» EXERCISE INSTRUCTIONS:
Retype all of the data exactly as given.

Recorded data:

(** ** Verification and sessions *)

Inductive verdict := TokenValid (row : token) | TokenInvalid (reason : string).
Definition verifyRefreshToken (now : Z) (raw : string) (s : st) : verdict :=
  match find_token (sha256 raw) s with
  | None => TokenInvalid "token not found"
  | Some row =>
      if expires_at row <? now then TokenInvalid "token expired"
      else if revoked row then TokenInvalid "token revoked"
      else if bool_decide (is_Some (used_at row)) then TokenInvalid "token already used"
      else if is_listed (jti row) s then TokenInvalid "token revoked (jti)"
      else TokenValid row
  end.

Record session := mk_session {
  s_family : string; s_device : option string; s_startedAt : Z; s_lastIssuedAt : Z; s_absoluteExpiresAt : Z
}.
Definition max_str (a b : option string) : option string :=
  match a, b with
  | Some x, Some y => Some (if str_ltb x y then y else x)
  | Some x, None => Some x
  | None, o => o
  end.
Definition min_opt (a b : option Z) : option Z :=
  match a, b with Some x, Some y => Some (Z.min x y) | Some x, None => Some x | None, o => o end.
(** GROUP BY family_id, the groups in the order of the table. *)
Definition session_of (rows : list token) (f : string) : session :=
  let g := filter (λ t, in_family f t = true) rows in
  let started := default 0 (foldr (λ t m, min_opt (Some (created_at t)) m) None g) in
  let startedAt := or_else (foldr (λ t m, min_opt (family_started_at t) m) None g) started in
  mk_session f (foldr (λ t m, max_str (device_id t) m) None g) startedAt
    (foldr (λ t m, Z.max (created_at t) m) 0 g) (startedAt + ABSOLUTE_TTL).
Definition listSessionsForApiKey (now keyId : Z) (s : st) : list session :=
  let rows := filter (λ t, api_key_id t = keyId ∧ revoked t = false) (tokens s) in
  filter (λ x, now < s_absoluteExpiresAt x) (session_of rows <$> remove_dups (family_id <$> rows)).

(** ** Rotation *)

Record rotation := mk_rotation {
  r_access : access;
  r_refresh : token;
  r_device : option string;
  r_family : string;
}.

(** [None] is the answer null. *)
Inductive rotate_result := RNone | ROk (r : rotation) | RError (code : string).

(** Where a rotation stands: the statement it awaits. *)
Inductive rphase :=
| PRead
| PListed (row : token)            (* the revocation table is read next *)
| PConsume (row : token)           (* INSERT of the consumed jti *)
| PUsed (row : token)              (* UPDATE used_at *)
| PIssue (row : token)             (* issueRefreshToken *)
| PDone (r : rotate_result).

(** The checks after the row was not found in the revocation table. *)
Definition rotate_deadlines (now : Z) (row : token) (s : st) : rphase * st :=
  if isAbsolutelyExpired row now then
    (PDone (RError "TOKEN_ABSOLUTE_EXPIRY"), revokeTokenFamily now (family_id row) (Some "ABSOLUTE_EXPIRY_REACHED") s)
  else if expires_at row <? now then (PDone RNone, s)
  else (PConsume row, s).

Definition mark_used (now i : Z) (l : list token) : list token :=
  (λ t, if t_id t =? i
        then mk_token (t_id t) (jti t) (token_hash t) (api_key_id t) (family_id t) (device_id t) (family_started_at t)
               (expires_at t) (Some now) (revoked t) (revoked_at t) (revoke_reason t) (created_at t)
        else t) <$> l.

(** One statement at time [now]; [raw] and [newJti] are the random values of
    the last one. *)
Definition rotate_step (now : Z) (h raw newJti : string) (device : option string) (p : rphase) (s : st) : rphase * st :=
  match p with
  | PRead =>
      match find_token h s with
      | None => (PDone RNone, s)
      | Some row =>
          if bool_decide (is_Some (used_at row)) then
            (PDone (RError "TOKEN_REUSE_DETECTED"),
             revokeTokenFamily now (family_id row) (Some "REFRESH_TOKEN_REUSE_DETECTED") s)
          else if revoked row then (PDone (RError "TOKEN_REVOKED"), s)
          else (PListed row, s)
      end
  | PListed row =>
      if is_listed (jti row) s then (PDone (RError "TOKEN_REVOKED"), s) else rotate_deadlines now row s
  | PConsume row =>
      (PUsed row,
       match jti row with
       | Some j => if is_empty j then s
                   else set_revocations (list_revocation (mk_rev j (api_key_id row) (expires_at row) now "ROTATED")
                                           (revocations s)) s
       | None => s
       end)
  | PUsed row => (PIssue row, set_tokens (mark_used now (t_id row) (tokens s)) s)
  | PIssue row =>
      let accessToken := issueAccessToken now (api_key_id row) [("role", "user")] in
      let deviceId := match device_id row with
                      | Some d => if is_empty d then normalizeDeviceId device else Some d
                      | None => normalizeDeviceId device
                      end in
      match issueRefreshToken now raw newJti (api_key_id row) (family_id row) deviceId (Some (familyStartOf row)) s with
      | (Ret new, s) => (PDone (ROk (mk_rotation accessToken new deviceId (family_id row))), s)
      | (Throw _, s) => (PDone (RError "UNIQUE"), s)
      end
  | PDone r => (PDone r, s)
  end.

Fixpoint rotate_run (fuel : nat) (now : Z) (h raw newJti : string) (device : option string) (p : rphase) (s : st)
    : rphase * st :=
  match fuel with
  | O => (p, s)
  | S fuel => let '(p, s) := rotate_step now h raw newJti device p s in rotate_run fuel now h raw newJti device p s
  end.

(** A rotation nothing interleaves with, at one instant: five statements. *)
Definition rotateRefreshToken (now : Z) (rawToken raw newJti : string) (device : option string) (s : st)
    : rotate_result * st :=
  match rotate_run 5 now (sha256 rawToken) raw newJti device PRead s with
  | (PDone r, s) => (r, s)
  | (_, s) => (RNone, s)
  end.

» RESULT FOR THIS EXERCISE:
(** ** Verification and sessions *)

Inductive verdict := TokenValid (row : token) | TokenInvalid (reason : string).
Definition verifyRefreshToken (now : Z) (raw : string) (s : st) : verdict :=
  match find_token (sha256 raw) s with
  | None => TokenInvalid "token not found"
  | Some row =>
      if expires_at row <? now then TokenInvalid "token expired"
      else if revoked row then TokenInvalid "token revoked"
      else if bool_decide (is_Some (used_at row)) then TokenInvalid "token already used"
      else if is_listed (jti row) s then TokenInvalid "token revoked (jti)"
      else TokenValid row
  end.

Record session := mk_session {
  s_family : string; s_device : option string; s_startedAt : Z; s_lastIssuedAt : Z; s_absoluteExpiresAt : Z
}.
Definition max_str (a b : option string) : option string :=
  match a, b with
  | Some x, Some y => Some (if str_ltb x y then y else x)
  | Some x, None => Some x
  | None, o => o
  end.
Definition min_opt (a b : option Z) : option Z :=
  match a, b with Some x, Some y => Some (Z.min x y) | Some x, None => Some x | None, o => o end.
(** GROUP BY family_id, the groups in the order of the table. *)
Definition session_of (rows : list token) (f : string) : session :=
  let g := filter (λ t, in_family f t = true) rows in
  let started := default 0 (foldr (λ t m, min_opt (Some (created_at t)) m) None g) in
  let startedAt := or_else (foldr (λ t m, min_opt (family_started_at t) m) None g) started in
  mk_session f (foldr (λ t m, max_str (device_id t) m) None g) startedAt
    (foldr (λ t m, Z.max (created_at t) m) 0 g) (startedAt + ABSOLUTE_TTL).
Definition listSessionsForApiKey (now keyId : Z) (s : st) : list session :=
  let rows := filter (λ t, api_key_id t = keyId ∧ revoked t = false) (tokens s) in
  filter (λ x, now < s_absoluteExpiresAt x) (session_of rows <$> remove_dups (family_id <$> rows)).

(** ** Rotation *)

Record rotation := mk_rotation {
  r_access : access;
  r_refresh : token;
  r_device : option string;
  r_family : string;
}.

(** [None] is the answer null. *)
Inductive rotate_result := RNone | ROk (r : rotation) | RError (code : string).

(** Where a rotation stands: the statement it awaits. *)
Inductive rphase :=
| PRead
| PListed (row : token)            (* the revocation table is read next *)
| PConsume (row : token)           (* INSERT of the consumed jti *)
| PUsed (row : token)              (* UPDATE used_at *)
| PIssue (row : token)             (* issueRefreshToken *)
| PDone (r : rotate_result).

(** The checks after the row was not found in the revocation table. *)
Definition rotate_deadlines (now : Z) (row : token) (s : st) : rphase * st :=
  if isAbsolutelyExpired row now then
    (PDone (RError "TOKEN_ABSOLUTE_EXPIRY"), revokeTokenFamily now (family_id row) (Some "ABSOLUTE_EXPIRY_REACHED") s)
  else if expires_at row <? now then (PDone RNone, s)
  else (PConsume row, s).

Definition mark_used (now i : Z) (l : list token) : list token :=
  (λ t, if t_id t =? i
        then mk_token (t_id t) (jti t) (token_hash t) (api_key_id t) (family_id t) (device_id t) (family_started_at t)
               (expires_at t) (Some now) (revoked t) (revoked_at t) (revoke_reason t) (created_at t)
        else t) <$> l.

(** One statement at time [now]; [raw] and [newJti] are the random values of
    the last one. *)
Definition rotate_step (now : Z) (h raw newJti : string) (device : option string) (p : rphase) (s : st) : rphase * st :=
  match p with
  | PRead =>
      match find_token h s with
      | None => (PDone RNone, s)
      | Some row =>
          if bool_decide (is_Some (used_at row)) then
            (PDone (RError "TOKEN_REUSE_DETECTED"),
             revokeTokenFamily now (family_id row) (Some "REFRESH_TOKEN_REUSE_DETECTED") s)
          else if revoked row then (PDone (RError "TOKEN_REVOKED"), s)
          else (PListed row, s)
      end
  | PListed row =>
      if is_listed (jti row) s then (PDone (RError "TOKEN_REVOKED"), s) else rotate_deadlines now row s
  | PConsume row =>
      (PUsed row,
       match jti row with
       | Some j => if is_empty j then s
                   else set_revocations (list_revocation (mk_rev j (api_key_id row) (expires_at row) now "ROTATED")
                                           (revocations s)) s
       | None => s
       end)
  | PUsed row => (PIssue row, set_tokens (mark_used now (t_id row) (tokens s)) s)
  | PIssue row =>
      let accessToken := issueAccessToken now (api_key_id row) [("role", "user")] in
      let deviceId := match device_id row with
                      | Some d => if is_empty d then normalizeDeviceId device else Some d
                      | None => normalizeDeviceId device
                      end in
      match issueRefreshToken now raw newJti (api_key_id row) (family_id row) deviceId (Some (familyStartOf row)) s with
      | (Ret new, s) => (PDone (ROk (mk_rotation accessToken new deviceId (family_id row))), s)
      | (Throw _, s) => (PDone (RError "UNIQUE"), s)
      end
  | PDone r => (PDone r, s)
  end.

Fixpoint rotate_run (fuel : nat) (now : Z) (h raw newJti : string) (device : option string) (p : rphase) (s : st)
    : rphase * st :=
  match fuel with
  | O => (p, s)
  | S fuel => let '(p, s) := rotate_step now h raw newJti device p s in rotate_run fuel now h raw newJti device p s
  end.

(** A rotation nothing interleaves with, at one instant: five statements. *)
Definition rotateRefreshToken (now : Z) (rawToken raw newJti : string) (device : option string) (s : st)
    : rotate_result * st :=
  match rotate_run 5 now (sha256 rawToken) raw newJti device PRead s with
  | (PDone r, s) => (r, s)
  | (_, s) => (RNone, s)
  end.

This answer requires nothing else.